Given your setup, here are the most likely causes and solutions:
1. Nginx Configuration
Problem:
If your Nginx is not configured to route all requests to public/index.php, then Inertia requests (especially those with Accept: application/json or X-Inertia headers) may not reach Laravel, and instead, Nginx may serve a static file or a default error response.
Solution:
Ensure your Nginx config includes the following (inside your server block):
location / {
try_files $uri $uri/ /index.php?$query_string;
}
This ensures all requests (except for existing files) are routed to Laravel.
2. Trusted Proxies
Problem:
When running behind Caddy (reverse proxy) and Docker, Laravel may not correctly identify the original request headers (like X-Requested-With, X-Inertia, etc.) due to missing trusted proxy configuration.
Solution:
Set up trusted proxies in your App\Http\Middleware\TrustProxies:
protected $proxies = '*'; // or ['127.0.0.1', '::1'] for local docker
And ensure you have the correct headers:
protected $headers = Request::HEADER_X_FORWARDED_ALL;
3. .env Configuration
Problem:
If APP_URL or SESSION_DOMAIN is not set correctly, Inertia requests may not be handled as expected.
Solution:
Check your .env:
APP_URL=https://demo-inertia.company.example
SESSION_DOMAIN=.company.example
4. Caddy Reverse Proxy
Problem:
Caddy may not be forwarding all headers, especially custom ones like X-Inertia.
Solution:
Caddy generally forwards all headers, but if you have custom header manipulation, ensure nothing is stripped.

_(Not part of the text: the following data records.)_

(* ===== verification/MerchantProofProps.v ===== *)
(** * What the merchant accepts as payment

    A proof it accepts names a settled receipt for exactly its price, and a
    finalized transaction whose signers signed it and which contains exactly one
    instruction of the program that settles that receipt; the instruction the SDK
    builds is such an instruction. *)
From Stdlib Require Import ZArith Lia Strings.Byte Strings.Ascii.
From stdpp Require Import base numbers sets strings list fin_maps gmap.
From S2P Require Import Prelude Bytes PublicKey Types Encoding Pda Program Accounts Payment CardConstants Decimal Utf8 CardCommitment Values SupportParse Signed ReceiptReader ReceiptReaderProps MerchantProof.

(** ** The checked monad *)

Lemma cbind_done {A B} (c : checked A) (k : A → checked B) b :
  cbind c k = Done b ↔ ∃ a, c = Done a ∧ k a = Done b.
Proof. destruct c; simpl; naive_solver. Qed.

Lemma fail_if_done {A} (b : bool) c (k : checked A) a :
  (if b then fail c else k) = Done a ↔ b = false ∧ k = Done a.
Proof. destruct b; simpl; [|naive_solver]. split; [done|by intros [? _]]. Qed.

Lemma lift_done {A} (r : result A) a : lift r = Done a ↔ r = Ok a.
Proof. destruct r; simpl; naive_solver. Qed.

Lemma or_fail_done {A} c (r : result A) a : or_fail c r = Done a ↔ r = Ok a.
Proof. destruct r; simpl; naive_solver. Qed.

5. Volumes and File Permissions
Problem:
Your Docker volumes for storage may be causing permission issues or not mounting as expected, leading to unexpected errors.
Solution:
Double-check your volume mounts and permissions, especially for storage and logs.
6. Debugging
Steps:
- Check Nginx logs (
logs/nginx) and Laravel logs (logs/application) for errors. - Inspect network requests in your browser dev tools. Check the response for Inertia requests—are they hitting Laravel? What is the response?
- Add a test route in Laravel that returns an Inertia response and hit it directly.
Summary Checklist
- Nginx config uses
try_files $uri $uri/ /index.php?$query_string; - Laravel trusted proxies are set (
TrustProxiesmiddleware) -
.envhas correctAPP_URLandSESSION_DOMAIN - Caddy is not stripping headers
- Docker volumes and permissions are correct
Example Nginx Config
Here’s a minimal example for your Nginx container:
server {
listen 80;
server_name _;
root /var/www/public;
index index.php index.html;
location / {
try_files $uri $uri/ /index.php?$query_string;
}
location ~ \.php$ {
fastcgi_pass app:9000;
fastcgi_index index.php;
fastcgi_param SCRIPT_FILENAME $realpath_root$fastcgi_script_name;
include fastcgi_params;
}
location ~ /\.ht {
deny all;
}
}
If you update your Nginx config as above and ensure trusted proxies are set, your Inertia requests should work as expected inside Docker.